American cartoonist and illustrator

Brad Diller (born June 27, 1955) is an American cartoonist and illustrator whose work has been self-syndicated and featured in newspapers across the United States. In 2011, cartoons from his strip Funday Morning were turned into the coffee-table book The Neighbors Have Two Flamingos.

==Early life and education==

Born in Charleston, West Virginia, Brad Diller is the second of four kids. After his family moved to Dallas, Texas for a brief stint while Brad was in junior high school, Diller moved back to Charleston to finish high school, or at least something equivalent. After earning his GED, Brad moved to Houston, Texas to pursue a career in carpet laying. In 1976, fed up with Texas and upholstery, Diller moved into a flophouse in Daytona Beach, Florida. After two years of what Diller called the "good life," he rejoined society after his mother offered to help him acquire a scholarship to the Art Institute of Pittsburgh. Graduating with his associate degree in 1980, Diller took a job in advertising. After leaving his advertising job, Diller moved immediately into bar tending full-time, which is where he was surrounded in the subject matter that would influence a number of his future comic strips.

==Career==
On his 33rd birthday, Diller was hired to be a newsroom artist by The Daily Mail (1998–2000).

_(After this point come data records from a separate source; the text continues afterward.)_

(* ===== verification/LuaDecimal.v ===== *)
(** * Decimal strings in the balance script
    (adapters/redis/transaction/scripts/balance_atomic_operation.lua)

    The script that mutates balances atomically inside Redis computes on decimal
    strings, digit by digit.  This file models its string functions
    ([split_decimal], [add_decimal], [sub_decimal], [isPositive], [min_decimal])
    as written, including the one place where it leaves the digits: the test
    [tonumber(a) < tonumber(b)] of [sub_decimal], which compares binary64
    approximations.  The theorems say when the functions are exact and show an
    input where the approximation makes them wrong. *)

From Stdlib Require Import Ascii QArith Qabs Qpower Lqa.
From stdpp Require Import base strings list numbers.
From S2P Require Import Prelude GoStrings.

Local Open Scope string_scope.
Local Open Scope list_scope.
Local Open Scope Z_scope.

(** ** Digits *)

Definition minus : ascii := "-"%char.
Definition dot : ascii := "."%char.

(** [tonumber(c) or 0] for one character. *)
Definition digit_val (c : ascii) : Z :=
  if is_digit c then Z.of_nat (nat_of_ascii c) - 48 else 0.

(** [tostring(d)] for a digit. *)
Definition digit_char (d : Z) : ascii := ascii_of_nat (Z.to_nat (d + 48)).

Fixpoint digits_of (s : string) : list Z :=
  match s with
  | EmptyString => []
  | String c s' => digit_val c :: digits_of s'
  end.

Fixpoint string_of (ds : list Z) : string :=
  match ds with
  | [] => EmptyString
  | d :: ds' => String (digit_char d) (string_of ds')
  end.

(** ** String functions of the script *)

Definition startsWithMinus (s : string) : bool :=
  match s with String c _ => bool_decide (c = minus) | _ => false end.

(** [s:sub(2)] *)
Definition tail (s : string) : string :=
  match s with String _ s' => s' | EmptyString => EmptyString end.

(** [s:match("^(%d+)%.(%d+)$")] *)
Definition match_decimal (s : string) : option (string * string) :=
  let '(intp, rest) := split_char dot s in
  match rest with
  | [fracp] =>
      if negb (bool_decide (intp = "")) && all_chars is_digit intp
         && negb (bool_decide (fracp = "")) && all_chars is_digit fracp
      then Some (intp, fracp) else None
  | _ => None
  end.

(** [split_decimal]: integer part with sign, fraction, negativity. *)
Definition split_decimal (s : string) : string * string * bool :=
  let neg := startsWithMinus s in
  let s := if neg then tail s else s in
  let sign := if neg then "-" else "" in
  match match_decimal s with
  | Some (intp, fracp) => (sign +:+ intp, fracp, neg)
  | None => (sign +:+ s, "", neg)
  end.

(** [frac:gsub("0+$", "")] and [s:gsub("^0+", "")] on digit lists. *)
Fixpoint drop_zeros (ds : list Z) : list Z :=
  match ds with
  | [] => []
  | d :: ds' => if d =? 0 then drop_zeros ds' else ds
  end.
Definition rtrim_zeros (ds : list Z) : list Z := rev (drop_zeros (rev ds)).

(** Right-pads a fraction with zeros to length [n]. *)
Definition pad_right (n : nat) (ds : list Z) : list Z := ds ++ repeat 0 (n - length ds).

(** [rii:sub(i,i)] and [rbi:sub(i,i)] for [i = 1 .. max_i], from the least
    significant digit; a missing digit counts as zero. *)
Fixpoint zip_long (xs ys : list Z) : list (Z * Z) :=
  match xs, ys with
  | [], _ => map (λ y, (0, y)) ys
  | x :: xs', [] => (x, 0) :: zip_long xs' []
  | x :: xs', y :: ys' => (x, y) :: zip_long xs' ys'
  end.

(** The digit loops of [add_decimal] and [sub_decimal]. *)
Fixpoint add_loop (carry : Z) (ps : list (Z * Z)) : list Z * Z :=
  match ps with
  | [] => ([], carry)
  | (da, db) :: ps' =>
      let s := da + db + carry in
      let '(zs, c) := add_loop (s / 10) ps' in (s `mod` 10 :: zs, c)
  end.

Fixpoint sub_loop (borrow : Z) (ps : list (Z * Z)) : list Z * Z :=
  match ps with
  | [] => ([], borrow)
  | (da, db) :: ps' =>
      let diff := da - db - borrow in
      let '(d, b) := if diff <? 0 then (diff + 10, 1) else (diff, 0) in
      let '(zs, b') := sub_loop b ps' in (d :: zs, b')
  end.

(** [int_res .. "." .. frac_res], without the point when the fraction is zero. *)
Definition render (int_res frac_res : list Z) : string :=
  match rtrim_zeros frac_res with
  | [] => string_of int_res
  | f => string_of int_res +:+ String dot (string_of f)
  end.

(** The part of [add_decimal] after the sign cases: both arguments unsigned. *)
Definition add_core (ai af bi bf : list Z) : string :=
  let n := Nat.max (length af) (length bf) in
  let af := pad_right n af in
  let bf := pad_right n bf in
  let '(frac_sum, carry) := add_loop 0 (zip_long (rev af) (rev bf)) in
  let '(int_sum, carry) := add_loop carry (zip_long (rev ai) (rev bi)) in
  let int_sum := if 0 <? carry then int_sum ++ [carry] else int_sum in
  render (rev int_sum) (rev frac_sum).

(** The part of [sub_decimal] after the sign and order cases. *)
Definition sub_core (ai af bi bf : list Z) : string :=
  let n := Nat.max (length af) (length bf) in
  let af := pad_right n af in
  let bf := pad_right n bf in
  let '(frac_res, borrow) := sub_loop 0 (zip_long (rev af) (rev bf)) in
  let '(int_res, _) := sub_loop borrow (zip_long (rev ai) (rev bi)) in
  let res_int := match drop_zeros (rev int_res) with [] => [0] | ds => ds end in
  render res_int (rev frac_res).

(** ** [tonumber]: correctly rounded binary64 *)

(** Nearest integer to [n / d], ties to even. *)
Definition round_even (n d : Z) : Z :=
  let q := n / d in
  let r := n `mod` d in
  if 2 * r <? d then q
  else if d <? 2 * r then q + 1
  else if Z.even q then q else q + 1.

(** The binary64 nearest to [n / d], for [n >= 0] and [d > 0], as [(m, s)] with
    value [m * 2^-s]: 53 significant bits, exponent range not bounded (decimal
    strings beyond 10^308 or below 10^-307 do not occur as balances). *)
Definition round64 (n d : Z) : Z * Z :=
  if n =? 0 then (0, 0)
  else
    let s := 52 - (Z.log2 n - Z.log2 d) in
    let scaled s := (n * 2 ^ Z.max s 0, d * 2 ^ Z.max (- s) 0) in
    let '(num, den) := scaled s in
    let s := if num <? 2 ^ 52 * den then s + 1 else s in
    let '(num, den) := scaled s in
    (round_even num den, s).

Definition double_lt (x y : Z * Z) : bool :=
  let '(mx, sx) := x in
  let '(my, sy) := y in
  let s := Z.max sx sy in
  mx * 2 ^ (s - sx) <? my * 2 ^ (s - sy).

Definition ten (k : nat) : Z := 10 ^ Z.of_nat k.
Definition go_balance : @Balance Fixed.lib :=
  mkBalance "b1" "" "" "acc1" "@alice" "default" "USD" (fx 100 0) (fx 0 0) 7 "deposit" true true
    DirectionCredit (fx 0 0) true true (fx 500 0) "transactional" 0 0 None ∅.
Definition go_debit : @Amount Fixed.lib :=
  mkAmount "USD" (fx 2505 1) DEBIT CREATED DirectionDebit false (fx 0 0).

Lemma money_of n neg I F :
  negb (bool_decide (I = [])) && digits_ok I && digits_ok F && (length F <=? n)%nat
    && (negb neg || (0 <? uval n I F)) && (Z.abs (mk_repr n neg I F).2 <? 2 ^ 47) = true →
  money n 47 (mk_repr n neg I F).1 (mk_repr n neg I F).2.
Proof. intros [H1 H2]%andb_true_iff. split; [by apply mk_repr_ok|by apply Z.ltb_lt]. Qed.

Lemma alice_sim : balance_sim 2 47 alice alice_z.
Proof.
  split; try reflexivity.
  - exact (money_of 2 false [1; 0; 0] [] eq_refl).
  - exact (money_of 2 false [0] [] eq_refl).
  - exact (money_of 2 false [0] [] eq_refl).
  - exact (money_of 2 false [5; 0; 0] [] eq_refl).
Qed.
Lemma debit_arg_sim : arg_sim 2 47 debit debit_z.
Proof.
  split; try reflexivity.
  - exact (money_of 2 false [2; 5; 0] [5] eq_refl).
  - exact (money_of 2 false [0] [] eq_refl).
Qed.
Lemma go_sim : engine_sim 2 alice_z debit_z go_balance go_debit.
Proof. split; reflexivity. Qed.
End Sample.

Diller’s first cartoons ran in 1992 when he pitched his cartoons to the editor at The Daily Mail. After creating 12 rough sketches for a weekly slot, Diller got the editor’s approval to begin running a weekly cartoon. While producing his weekly single-panel cartoon, Diller began pursuing syndication. His cartoons were soon featured in dozens of papers across the country, and despite his high approval rating among readers, editors didn’t particularly like his cartoons. After chasing syndication for nearly eight years, Diller quit the newspaper business to work as a freelance illustrator before opening Access Pass and Design with his business partners in 2002.

In 2009, Diller started FundayMorning.com. His brother introduced him to Facebook and it was the perfect platform for Diller because he began receiving something from readers he’d never before received in any real capacity: interaction. His readers started commenting on the cartoons he posted and he understood the reach of his readership. Today, Diller lives in Nevada with his wife and cat, and continues to publish cartoons on FundayMorning.com and Funnies Extra. He published his first book, The Neighbors Have Two Flamingos, in 2011 and is currently working on his second book, which will be accompanied by a string of live speaking events.

==Awards==

Diller won a Readers Award from a newspaper out of Boston in the late 1990s and they spelled his name wrong (Dillard) on the certificate. When they sent him the actual award certificate, they reassured him they were not going to start paying him for his work just because the readers thought he was funny.
Other awards include:
- West Virginia Press Association Award 1990
- Tennessee Press Association Award 1996-1998
- Nevada Press Association Award Award 1998-2000

==Influences==
When Diller was a young boy, he liked anything that was drawn and was funny. When he started drawing, there was not one specific person he tried to copy, but he liked the cartoon Andy Capp. Diller couldn't read at the time (he was 6 years old), but he could understand Andy Capp. From an early age, Diller was drawn to cartoons that took very little dialogue to tell a story.